The difference between these cases is the sudden all at once jolt, or impulse, is fatal. While most acceleration events up to a limit are not.
So in the AI case, situations where there are a lot of idle chips powerful enough to host ASI piled up everywhere plugged into infrastucture like the explosives/fall/avalanche. You may note the system has a lot of potential energy unused that is suddenly released.
While if humans start running their fabs faster, say 10-1000 times faster, and every newly made IC goes into an AI cluster giving immediate feedback to the developers, then to an extent this is a continuous process. You might be confident that it is simply not possible to create ICs fast enough, assuming they all immediately go into AI and humans immediately get genuine feedback on failures and safety, to cause a fast takeoff.
And I think this is the case, assuming humans isolate each cluster and refrain from giving their early production AIs some mechanism to communicate with each other in an unstructured way, and/or a way to remember past a few hours.
Failures are fine, AI screwing up and killing people is just fine (so long as the risks are less than humans doing the task). What’s not fine is a coordinated failure.
The converse view might be you can’t try to change faster than some rate limit decided by human governments. The legal system isn’t ready for AGI, the economy and medical system isn’t, no precautions whatsoever are legally required, the economy will naturally put all the power into the hands of a few tech companies if this goes forward.
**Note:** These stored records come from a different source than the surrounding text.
Lemma display_enough h n a k : ¬ nested h n a →
  display_any (n + k) h a = display_any n h a ∧ ¬ overflows (display_any n h a).
Proof.
  revert a. induction n as [|n IH]; intros a Hn; [by destruct Hn; constructor|].
  destruct a as [i|p|b|p|e f| |]; try (by split; [|discriminate]).
  - split; [done|]. cbn. intros (x & _ & [=])%bind_overflows. apply read_f64_no_overflow.
  - cbn. pose proof (view_at_no_overflow h p). destruct (view_at h p) as [v|[]|msg] eqn:Hv; cbn.
    + apply display_view_ext. intros a Ha. apply IH. intros Hc. apply Hn. by eapply nested_S.
    + split; [done|]. intros [= ->]. by apply H1.
Qed.

(** C18: the text of a value, its type and its conversion to an integer do not
    depend on the bound on their recursion, which is the number of blocks,
    in a heap where no value contains itself: the recursion ends. *)
Theorem display_terminates h a k :
  acyclic h →
  display_any (nesting h + k) h a = display_any (nesting h) h a ∧ ¬ overflows (display_any (nesting h) h a) ∧
  typeof_as_str (nesting h + k) h a = typeof_as_str (nesting h) h a ∧ ¬ overflows (typeof_as_str (nesting h) h a).
Proof.
  intros Hac. pose proof (acyclic_bound h a Hac) as Hn.
  destruct (display_enough h _ a k Hn) as [H1 H2]. split; [done|]. split; [done|]. clear H1 H2.
  generalize (nesting h) as n, a, Hn. clear a Hn.
  intros n. induction n as [|n IH]; intros a Hn; [by destruct Hn; constructor|].
  destruct a as [i|p|b|p|e f| |]; try (by split; [|discriminate]).
  cbn. pose proof (view_at_no_overflow h p). destruct (view_at h p) as [v|[]|msg] eqn:Hv; cbn.
  - destruct v; try (by split; [|discriminate]). apply IH. intros Hc. apply Hn.
    eapply nested_S; [done| |done]. by left.
  - split; [done|]. intros [= ->]. by apply H1.
Qed.

(** ** Arrays *)

(** The elements of the array at [p]. *)
Definition array_is (h : Heap) (p : loc) (t : Tag) (l : list AnyEnum) : Prop :=
  mem h !! p = Some (mkBlock t (View.Array l)) ∧ Z.of_nat (length l) < 2 ^ 31.
Definition array_bytes (h : Heap) : Z := tag_size h + layout_aligned size_of_Vec.
Lemma object_sound h p h1 slot h' : sound h → object_empty h = Ok (p, h1) →
  set_any_in_current_shadow_frame_slot h1 (Any.Ptr p) slot = Ok h' → sound h'.
Proof.
  intros Hs (Hs1 & _ & d & Hp & Hd)%object_empty_done (ss & -> & Hr)%set_any_slot; [|done].
  pose proof (obj_classes _ (snd_objects _ Hs1)) as ((c & Hc & Hsz) & _).
  assert (keys c = []) as Hk.
  { destruct (class_ok_in h1 (snd_objects _ Hs1) c) as (Hoff & _); [by eapply list_elem_of_lookup_2|].
    apply nil_length_inv. pose proof (size_keys _ _ Hoff). lia. }
  assert (block_ptrs (classes h1) (mkBlock (object_tag 0) (View.Class [])) = []) as Hnil.
  { transitivity (match classes h1 !! O with Some c => keys c | None => [] end); [done|]. by rewrite Hc. }
  apply (rooted_sound h1 _ [p; d]); [done| |].
  - eexists. split; [done|]. intros q [?|Hq]%Hr; [by left|right; right]. cbn in Hq. apply list_elem_of_singleton in Hq as ->. by left.
  - intros q [->| ->%list_elem_of_singleton]%elem_of_cons; eexists; (split; [eassumption|]).
    + split; [intros q ->%list_elem_of_singleton; right; right; by left|]. split; [done|]. split; [|done].
      intros d' [= <-]. by eexists _, _.
    + split; [|split; [done|]].
      * intros q Hq. rewrite Hnil in Hq. by apply elem_of_nil in Hq.
      * split; [done|]. by intros l [= <-].
Qed.

(** *** New closures *)
Lemma env_init_done env t fn_obj items h garbage h' :
  mem h !! env = Some (mkBlock t (View.Env garbage fn_obj)) → length garbage = length items →
  env_init env h items = Ok h' → h' = store env (mkBlock t (View.Env items fn_obj)) h.
Proof.
  assert (∀ pre items rest h, mem h !! env = Some (mkBlock t (View.Env (pre ++ rest) fn_obj)) → length rest = length items →
    foldM (λ h iv, env_init_at h env iv.1 iv.2) h (zip (seq (length pre) (length items)) items) =
    Ok (store env (mkBlock t (View.Env (pre ++ items) fn_obj)) h)) as Hgen.
  { clear. intros pre items. revert pre. induction items as [|v items IH]; intros pre [|r rest] h He Hl; try discriminate Hl.
    - cbn. by rewrite (store_id _ _ _ He).
    - cbn [length seq zip zip_with foldM fst snd]. unfold env_init_at at 2, as_env, deref. rewrite He. cbn [mbind comp_bind data].
      assert ((length pre <? length (pre ++ r :: rest))%nat = true) as -> by (apply Nat.ltb_lt; rewrite length_app; cbn; lia).
      rewrite insert_app_r_alt, Nat.sub_diag by done. cbn [mbind comp_bind].
      specialize (IH (pre ++ [v]) rest (store env (mkBlock t (View.Env (pre ++ v :: rest) fn_obj)) h)).
      rewrite length_app, Nat.add_1_r, <- !app_assoc, store_store in IH. apply IH; [|by injection Hl].
      rewrite mem_store, decide_True by done. done. }
  intros He Hl Hi. unfold env_init in Hi. rewrite (Hgen [] items garbage) in Hi by done. by injection Hi as <-.
Qed.
(* ===== verification/Intern.v ===== *)
(** Interning of string literals in the data segment ([notwasm/intern.rs], with
    the traversal of [notwasm/walk.rs]). *)
From Stdlib Require Import Ascii String.
From S2P Require Import Prelude Types NotWasm.

(** ** The pass *)

Definition byte_of_ascii (c : ascii) : Z := Z.of_N (N_of_ascii c).
Definition into_bytes (s : string) : list Z := map byte_of_ascii (list_ascii_of_string s).
(** [length.to_le()], as bytes. *)
Definition to_le (n : Z) : list Z :=
  [n mod 256; n / 256 mod 256; n / 65536 mod 256; n / 16777216 mod 256].
(** [marked, String = 1, pad, pad]. *)
Definition STRING_TAG : list Z := [0; 1; 0; 0].

Record InternVisitor := mkVisitor { data : list Z; already_interned : gmap string Z }.
Definition visitor_default : InternVisitor := mkVisitor [] ∅.

(** [intern_string] on a literal; other literals do not reach it. *)
Definition intern_string (v : InternVisitor) (old_lit : W.Lit) : InternVisitor * W.Lit :=
  match old_lit with
  | W.LString s =>
      match already_interned v !! s with
      | Some offset => (v, W.LInterned s offset)
      | None =>
          let pos := Int.wrap_u 32 (Z.of_nat (length (data v))) in
          let bytes := into_bytes s in
          let len := Int.wrap_u 32 (Z.of_nat (length bytes)) in
          let in_memory_length := len + 8 in
          let needed := 3 - (in_memory_length + 3) mod 4 in
          (mkVisitor (data v ++ STRING_TAG ++ to_le len ++ bytes ++ replicate (Z.to_nat needed) 0)
             (<[s := pos]> (already_interned v)),
           W.LInterned s pos)
      end
  | l => (v, l)
  end.

(** A [for] loop that rewrites the elements of a list. *)
Fixpoint map_state {S A B} (f : S → A → S * B) (s : S) (l : list A) : S * list B :=
  match l with
  | [] => (s, [])
  | x :: l => let '(s, y) := f s x in let '(s, k) := map_state f s l in (s, y :: k)
  end.
(** ** Where elimination fails *)
Module Jumps.
Definition call : W.Stmt := W.Assign (id_ "x") (W.Call (id_ "f") [] Unknown) Unknown.
(** A jump to a call in a branch that is taken. *)
Definition into_branch : W.Stmt :=
  W.Block [W.Goto (W.App 0) Unknown; W.If TRUE_ (W.Lbl (W.App 0) call Unknown) W.Empty Unknown] Unknown.
(** A jump over a [return]. *)
Definition past_return : W.Stmt :=
  W.Block [W.Goto (W.App 0) Unknown; W.Return (i32_ 5 Unknown) Unknown; W.Lbl (W.App 0) call Unknown] Unknown.
(** [if (true) {} else {} return 5]. *)
Definition conditional : W.Program :=
  W.mkProgram [] [(id_ "main", W.mkFunction
    (W.Block [W.If TRUE_ W.Empty W.Empty Unknown; W.Return (i32_ 5 Unknown) Unknown] Unknown)
    (N.mkFnType [] (Some N.I32)) [] Unknown)] [] [].
(** [var y = 5; return y]. *)
Definition variable : W.Program :=
  W.mkProgram [] [(id_ "main", W.mkFunction
    (W.Block [W.Var (W.var_new (id_ "y") (atom_ (i32_ 5 Unknown) Unknown)) Unknown;
              W.Return (W.AId (id_ "y") Unknown) Unknown] Unknown)
    (N.mkFnType [] (Some N.I32)) [] Unknown)] [] [].
End Jumps.

Lemma run_block `{Machine} fuel ss s σ w :
  run fuel (W.Block ss s) σ w = foldr (λ st k σ w, and_then (run fuel st σ w) k) (Done Normal) ss σ w.
Proof. done. Qed.

(** The branch of a conditional and the body of a loop are rewritten before
    their labels are looked for, so that none is found: a jump to a call in a
    branch that would be taken ends in a trap, although the label is there.
    A jump does not pass over a [return].  The guards are arithmetic on
    booleans, which the type checker refuses, and a guarded declaration is not in
    scope of what follows. *)
Theorem goto_elimination_failures :
  (bounds Jumps.into_branch = Some (0, 0) ∧
   ∀ `{Machine} fuel σ w, ∃ τ, run fuel (elim_body Jumps.into_branch) σ w = Done Traps τ w) ∧
  (∀ `{Machine} fuel σ w, ∃ τ, run fuel (elim_body Jumps.past_return) σ w = Done (Returns (of_i32 5)) τ w) ∧
  ((∃ p, type_check Jumps.conditional = Ok p) ∧
   type_check (elim_gotos (label_apps Jumps.conditional)) = Err (TypeMismatch N.I32 N.Bool Unknown)) ∧
  ((∃ p, type_check Jumps.variable = Ok p) ∧
   type_check (elim_gotos (label_apps Jumps.variable)) = Err (NoSuchVariable (id_ "y") Unknown)).
Proof.
  assert (∀ `{Machine} (σ : gmap Id value), ∃ τ, jumping 0 τ ∧ ∀ fuel w st,
    run fuel (elim_body (W.Block (W.Goto (W.App 0) Unknown :: st) Unknown)) σ w =
    and_then (run fuel (W.Block (map goto_stmt st) Unknown) τ w)
      (λ τ w, and_then (run fuel (if_ (get_id_ "inGoto" Unknown) W.Trap W.Empty Unknown) τ w) (Done Normal))) as Hjump.
  { intros M σ.
    set (τ0 := <[id_ "gotoTarget" := of_i32 0]> (<[id_ "inGoto" := of_i32 0]> σ)).
    exists (<[id_ "gotoTarget" := of_i32 0]> (<[id_ "inGoto" := of_i32 1]> τ0)).
    split; [split; [by rewrite lookup_insert_ne, lookup_insert_eq|by rewrite lookup_insert_eq]|]. intros fuel w st.
    unfold elim_body. rewrite run_block. cbn [foldr run eval_expr W.var_new W.var_named W.var_id atom_ FALSE_ i32_ eval mbind option_bind or_stuck and_then].
    rewrite of_lit_bool, of_lit_i32. change (of_i32 (Z.b2z false)) with (of_i32 0). fold τ0.
    rewrite goto_stmt_eq. cbn [goto_exit_stmt map]. rewrite run_block. cbn [foldr]. f_equal.
    rewrite goto_stmt_eq. cbn [goto_exit_stmt]. rewrite run_skipped.
    2:{ cbn. unfold var, τ0. by rewrite lookup_insert_ne, lookup_insert_eq. }
    cbn [foldr run eval_expr atom_ TRUE_ i32_ eval mbind option_bind or_stuck and_then].
    rewrite of_lit_bool, of_lit_i32. change (of_i32 (Z.b2z true)) with (of_i32 1).
    assert (τ0 !! id_ "inGoto" = Some (of_i32 0)) as -> by (unfold τ0; by rewrite lookup_insert_ne, lookup_insert_eq).
    cbn [and_then]. rewrite lookup_insert_ne by done.
    assert (τ0 !! id_ "gotoTarget" = Some (of_i32 0)) as -> by (unfold τ0; by rewrite lookup_insert_eq).
    done. }
  split; [split; [vm_compute; reflexivity|]|split; [|split; (split; [eexists; vm_compute; reflexivity|vm_compute; reflexivity])]].
  - intros M fuel σ w. destruct (Hjump M σ) as (τ & Hj & Hr). exists τ. unfold Jumps.into_branch. rewrite Hr. clear Hr.
    cbn [map]. rewrite run_block. cbn [foldr]. rewrite goto_stmt_eq. cbn [goto_exit_stmt].
    rewrite run_skipped.
    2:{ change (eval τ w (band_ TRUE_ (not_ (get_id_ "inGoto" Unknown) Unknown) Unknown) = Some (of_i32 0)).
        unfold band_. rewrite eval_binary, (eval_not_jumping 0 τ Hj). cbn [TRUE_ eval mbind option_bind].
        by rewrite of_lit_bool, binary_and. }
    rewrite run_skipped by (apply (eval_not_jumping 0 τ Hj)). cbn [run and_then].
    by rewrite run_guarded by (apply (eval_jumping 0 τ Hj)).
  - intros M fuel σ w. destruct (Hjump M σ) as (τ & Hj & Hr). exists τ. unfold Jumps.past_return. rewrite Hr. clear Hr.
    cbn [map]. rewrite run_block. cbn [foldr]. rewrite goto_stmt_eq. cbn [goto_exit_stmt run i32_ eval or_stuck and_then].
    by rewrite of_lit_i32.
Qed.
(* ===== verification/TypeInf.v ===== *)
(** Type inference for JankyScript ([jankyscript/typeinf.rs], with
    [typeinf_env.rs], [operators_z3.rs] and the macros of [z3ez.rs]): the
    constraints that are given to the solver, and the program that is read off
    its model.  The solver, Z3, is an argument. *)
From S2P Require Import Prelude Types Coercions Operators JankySyntax JankyTyping.
Import K.

(** ** Terms, formulas and models of the solver *)
Module Z3.
(** The datatypes [Z3Typ] and [Z3TypList]; lists of types are lists. *)
Inductive Typ : Type :=
  | any | int | float | bool_ | str | array | dynobject
  | fun_ (must_ground : bool) (args : list Typ) (ret : Typ).

(** Terms of sort [Z3Typ] and of sort [Bool]: [Dynamic] and [Bool] of the binding. *)
Inductive Term : Type :=
  | Const (n : nat)
  | make (c : Typ)
  | make_fun (must_ground : Bool) (args : list Term) (ret : Term)
with Bool : Type :=
  | BConst (n : nat)
  | BTrue
  | BNot (b : Bool)
  | BAnd (bs : list Bool)
  | BOr (bs : list Bool)
  | BEq (a b : Term)
  | BOpEq (a b : OpTerm)
  | BIsFun (a : Term)
  | BMustGround (a : Term)
(** Terms of the enumeration [Operators] of [Z3Operators]. *)
with OpTerm : Type :=
  | OConst (n : nat)
  | OCtor (op : NotwasmOp).

#[global] Instance Typ_eq_dec : EqDecision Typ.
Proof.
  refine (fix go (x y : Typ) {struct x} : Decision (x = y) :=
    match x, y with
    | any, any | int, int | float, float | bool_, bool_ | str, str | array, array
    | dynobject, dynobject => left _
    | fun_ g1 a1 r1, fun_ g2 a2 r2 =>
        cast_if_and3 (decide (g1 = g2)) (@list_eq_dec Typ go a1 a2) (go r1 r2)
    | _, _ => right _
    end); congruence.
Defined.

(** A model, with model completion: the values of all constants, and of the
    accessor [must_ground] where it does not apply. *)
Record Model := mkModel {
  typ_const : nat → Typ;
  bool_const : nat → bool;
  op_const : nat → NotwasmOp;
  must_ground_else : Typ → bool
}.

Section eval.
Variable m : Model.
Definition eval_op_term (a : OpTerm) : NotwasmOp :=
  match a with OConst n => op_const m n | OCtor op => op end.
Fixpoint eval (a : Term) : Typ :=
  match a with
  | Const n => typ_const m n
  | make c => c
  | make_fun g args ret => fun_ (eval_bool g) (map eval args) (eval ret)
  end
with eval_bool (b : Bool) : bool :=
  match b with
  | BConst n => bool_const m n
  | BTrue => true
  | BNot b => negb (eval_bool b)
  | BAnd bs => forallb eval_bool bs
  | BOr bs => existsb eval_bool bs
  | BEq a b => bool_decide (eval a = eval b)
  | BOpEq a b => bool_decide (eval_op_term a = eval_op_term b)
  | BIsFun a => match eval a with fun_ _ _ _ => true | _ => false end
  | BMustGround a => match eval a with fun_ g _ _ => g | v => must_ground_else m v end
  end.
End eval.

Inductive SatResult : Type := Sat (m : Model) | Unsat | Unknown.

(** [Optimize::check] and [get_model], for the assertions and the soft assertions
    with their weights. *)
Abbreviation Optimize := (list Bool → list (Bool * Z) → SatResult).

(** The documented behaviour of the solver: the model of a satisfiable problem
    satisfies the assertions. *)
Class Sound (check : Optimize) : Prop :=
  sat_assertions : ∀ hard soft m, check hard soft = Sat m → Forall (λ b, eval_bool m b = true) hard.
End Z3.
Abbreviation Term := Z3.Term.
Abbreviation ZBool := Z3.Bool.

(** ** The state of [Typeinf]

    [fresh] numbers the constants of the context. *)
Record Typeinf := mkTypeinf {
  vars : list Term;
  op_metavars : list Z3.OpTerm;
  fresh : nat;
  hard : list ZBool;
  soft : list (ZBool * Z);
  env : gmap Id J.typ;
  return_type : J.typ
}.

(** Functions that change the state, and that may panic. *)
Definition M (A : Type) : Type := Typeinf → comp never (Typeinf * A).
#[global] Instance M_ret : MRet M := λ A a s, Ok (s, a).
#[global] Instance M_bind : MBind M := λ A B f m s,
  match m s with Ok (s, a) => f a s | Err e => Err e | Panic msg => Panic msg end.
Definition lift {A} (m : comp never A) : M A := λ s,
  match m with Ok a => Ok (s, a) | Err e => Err e | Panic msg => Panic msg end.
Definition get : M Typeinf := λ s, Ok (s, s).
Definition modify (f : Typeinf → Typeinf) : M unit := λ s, Ok (f s, tt).

(** [fresh_const]. *)
Definition fresh_const : M nat := λ s,
  Ok (mkTypeinf (vars s) (op_metavars s) (S (fresh s)) (hard s) (soft s) (env s) (return_type s), fresh s).
(** [solver.assert], [solver.assert_soft]. *)
Definition assert_hard (b : ZBool) : M unit := modify (λ s,
  mkTypeinf (vars s) (op_metavars s) (fresh s) (hard s ++ [b]) (soft s) (env s) (return_type s)).
Definition assert_soft (b : ZBool) (weight : Z) : M unit := modify (λ s,
  mkTypeinf (vars s) (op_metavars s) (fresh s) (hard s) (soft s ++ [(b, weight)]) (env s) (return_type s)).
Definition set_env (Γ : gmap Id J.typ) : M unit := modify (λ s,
  mkTypeinf (vars s) (op_metavars s) (fresh s) (hard s) (soft s) Γ (return_type s)).
Definition set_return_type (ty : J.typ) : M unit := modify (λ s,
  mkTypeinf (vars s) (op_metavars s) (fresh s) (hard s) (soft s) (env s) ty).

(** [Env::new], [Env::update] and [Env::get] of [typeinf_env.rs]. *)
Definition env_new : gmap Id J.typ := foldl (λ Γ kt, <[Named kt.1 := kt.2]> Γ) ∅ get_global_object.
Definition env_update (x : Id) (ty : J.typ) : M unit := s ← get; set_env (<[x := ty]> (env s)).
Definition env_get (x : Id) : M J.typ := s ← get; lift (expect "Poorly scoped" (env s !! x)).

(** [Z3Operators::fresh_op_selector], [Z3Operators::z]. *)
Definition fresh_op_selector : M NotwasmOp :=
  n ← fresh_const;
  s ← get;
  modify (λ s, mkTypeinf (vars s) (op_metavars s ++ [Z3.OConst n]) (fresh s) (hard s) (soft s) (env s)
                 (return_type s));;
  mret (OpMetavar (length (op_metavars s))).
Definition ops_z (op : NotwasmOp) : M Z3.OpTerm :=
  match op with
  | OpMetavar n => s ← get; lift (expect "index out of bounds" (op_metavars s !! n))
  | _ =>
      if decide (op ∈ Overloads.all_ops Overloads.OVERLOADS) then mret (Z3.OCtor op)
      else lift (Panic "operator not in table")
  end.

Definition typ_lit (lit : Lit) : J.typ :=
  match lit with
  | LNum (NFloat _) => J.Float
  | LNum (NInt _) => J.Int
  | LString _ => J.String
  | LBool _ => J.Bool
  | LRegex _ _ => J.Any
  | LUndefined => J.Any
  | LNull => J.Any
  end.

(** The source of a coercion to [Any] with a value of type [Any] is merged. *)
Definition coerce (src dst : J.typ) (e : Expr) (p : Pos) : Expr :=
  match e, src with
  | ECoercion (Meta src1 J.Any) e1 p1, J.Any => coercion_ (meta src1 dst) e1 p1
  | _, _ => coercion_ (meta src dst) e p
  end.

(** [Typeinf::t].  The arguments are translated from the last to the first. *)
Fixpoint tid (ty : J.typ) : M Term :=
  match ty with
  | J.Int => mret (Z3.make Z3.int)
  | J.Float => mret (Z3.make Z3.float)
  | J.Any => mret (Z3.make Z3.any)
  | J.String => mret (Z3.make Z3.str)
  | J.Bool => mret (Z3.make Z3.bool_)
  | J.Array => mret (Z3.make Z3.array)
  | J.DynObject => mret (Z3.make Z3.dynobject)
  | J.Metavar n => s ← get; lift (expect "unbound type metavariable" (vars s !! n))
  | J.Function args r =>
      must_ground ← fresh_const;
      z_args ← (fix go args :=
                  match args with
                  | [] => mret []
                  | a :: args => z_args ← go args; z ← tid a; mret (z :: z_args)
                  end) args;
      z ← tid r;
      mret (Z3.make_fun (Z3.BConst must_ground) z_args z)
  | J.Missing | J.Ref _ => lift (Panic "not yet implemented")
  end.

(** [z3f!(self, (= (tid a) (tid b)))] and [(= (tid a) (tid b) (tid c))]. *)
Definition eq_ (a b : J.typ) : M ZBool := x ← tid a; y ← tid b; mret (Z3.BEq x y).
Definition eq3_ (a b c : J.typ) : M ZBool := x ← eq_ a b; y ← eq_ b c; mret (Z3.BAnd [x; y]).
(** [zand], [zor] on formulas still to be built, from the first to the last. *)
Definition and_ (phis : list (M ZBool)) : M ZBool := bs ← mapM id phis; mret (Z3.BAnd bs).
Definition or_ (phis : list (M ZBool)) : M ZBool := bs ← mapM id phis; mret (Z3.BOr bs).
Definition not_ (b : ZBool) : M ZBool := mret (Z3.BNot b).
(** The operator [&] of formulas. *)
Definition both (a b : ZBool) : ZBool := Z3.BAnd [a; b].

Definition zfun (must_ground : ZBool) (args : list J.typ) (r : J.typ) : M Term :=
  z_args ← (fix go args :=
              match args with
              | [] => mret []
              | a :: args =>
                  z_args ← go args;
                  z_arg ← tid a;
                  assert_hard (Z3.BOr [Z3.BNot must_ground; Z3.BEq z_arg (Z3.make Z3.any)]);;
                  mret (z_arg :: z_args)
              end) args;
  z_r ← tid r;
  assert_hard (Z3.BOr [Z3.BNot must_ground; Z3.BEq z_r (Z3.make Z3.any)]);;
  mret (Z3.make_fun must_ground z_args z_r).

Definition is_ground (ty : J.typ) : M ZBool :=
  t_z ← tid ty; mret (Z3.BOr [Z3.BNot (Z3.BIsFun t_z); Z3.BMustGround t_z]).

Definition fresh_weight : M ZBool :=
  n ← fresh_const; assert_soft (Z3.BConst n) 1;; mret (Z3.BConst n).

(** The prefix of the name of the constant is left out. *)
Definition fresh_metavar : M J.typ :=
  n ← fresh_const;
  s ← get;
  modify (λ s, mkTypeinf (vars s ++ [Z3.Const n]) (op_metavars s) (fresh s) (hard s) (soft s) (env s)
                 (return_type s));;
  mret (J.Metavar (length (vars s))).
Definition fresh_metavars {A} (l : list A) : M (list J.typ) := mapM (λ _, fresh_metavar) l.

(** ** Constraints of expressions

    A function that changes an expression in place returns it, before its result. *)
Abbreviation typed := (Expr * (ZBool * J.typ))%type.

Definition wobbly (p : Pos) (expr : Expr) (phis : option ZBool) (t : J.typ) : M typed :=
  w ← fresh_weight;
  alpha ← fresh_metavar;
  ground ← is_ground t;
  phi ← or_ [and_ [mret w; eq_ alpha t];
             and_ [not_ w; eq_ alpha J.Any; mret ground]];
  mret (coerce t alpha expr p, (match phis with Some phis => both phis phi | None => phi end, alpha)).

Section cgen_parts.
Variable cgen_expr : Expr → M typed.

Definition cgen_exprs (exprs : list Expr) : M (list Expr * (list ZBool * list J.typ)) :=
  l ← mapM cgen_expr exprs;
  mret (map fst l, (map (λ r, r.2.1) l, map (λ r, r.2.2) l)).

Definition cgen_dot (obj_e : Expr) (p : Pos) : M (Expr * ZBool) :=
  w ← fresh_weight;
  '(e, (phi_1, t)) ← cgen_expr obj_e;
  phi_2 ← or_ [and_ [eq_ t J.DynObject; mret w; mret w];
               and_ [eq_ t J.Any; not_ w]];
  mret (coerce t J.DynObject e p, both phi_1 phi_2).

(** The closure [known] of [cgen_bracket]. *)
Definition known (wcoerce wrt : ZBool) (a af s b bf t : J.typ) : M ZBool :=
  and_ [eq3_ a af s; eq_ bf t;
        or_ [and_ [eq_ b t; mret wcoerce]; and_ [eq_ b J.Any; not_ wcoerce]];
        mret wrt].

(** The object and the property, the final type of the object and the constraint. *)
Definition cgen_bracket (o f : Expr) (p : Pos) : M (Expr * Expr * J.typ * ZBool) :=
  '(o, (phi_1, ot)) ← cgen_expr o;
  '(f, (phi_2, ft)) ← cgen_expr f;
  otf ← fresh_metavar;
  ftf ← fresh_metavar;
  wcoerce ← fresh_weight;
  wrt ← fresh_weight;
  let known := known wcoerce wrt in
  phi_3 ← or_ [or_ [or_ [or_ [known ot otf J.DynObject ft ftf J.String;
                              known ft ftf J.String ot otf J.DynObject];
                         known ot otf J.Array ft ftf J.Int];
                    known ft ftf J.Int ot otf J.Array];
               and_ [eq3_ ot otf J.Any; eq3_ ft ftf J.Any; not_ wrt]];
  mret (coerce ot otf o p, coerce ft ftf f p, otf, both (both phi_1 phi_2) phi_3).

(** The coercions of the arguments to their final types. *)
Definition coerce_args (arg_typs final_typs : list J.typ) (args : list Expr) (s : Pos) : list Expr :=
  map (λ '((e, arg_typ), final_typ), coerce arg_typ final_typ e s) (zip (zip args arg_typs) final_typs).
That democracies simply can’t adjust fast enough because most voters won’t understand any of the issues and keep voting for incumbents, dictatorships have essentially the same problem.
Whether Eliezer or Paul is right about “sudden all at once jolt” is an interesting question but I don’t understand how that question is related to Sam Altman’s chip ambitions. I don’t understand why Logan keeps bringing that up, and now I guess you’re doing it too. Is the idea that “sudden all at once jolt” is less likely in a world with more chips and chip fabs, and more likely in a world with fewer chips and chip fabs? If so, why? I would expect that if the extra chips make any difference at all, it would be to push things in the opposite direction.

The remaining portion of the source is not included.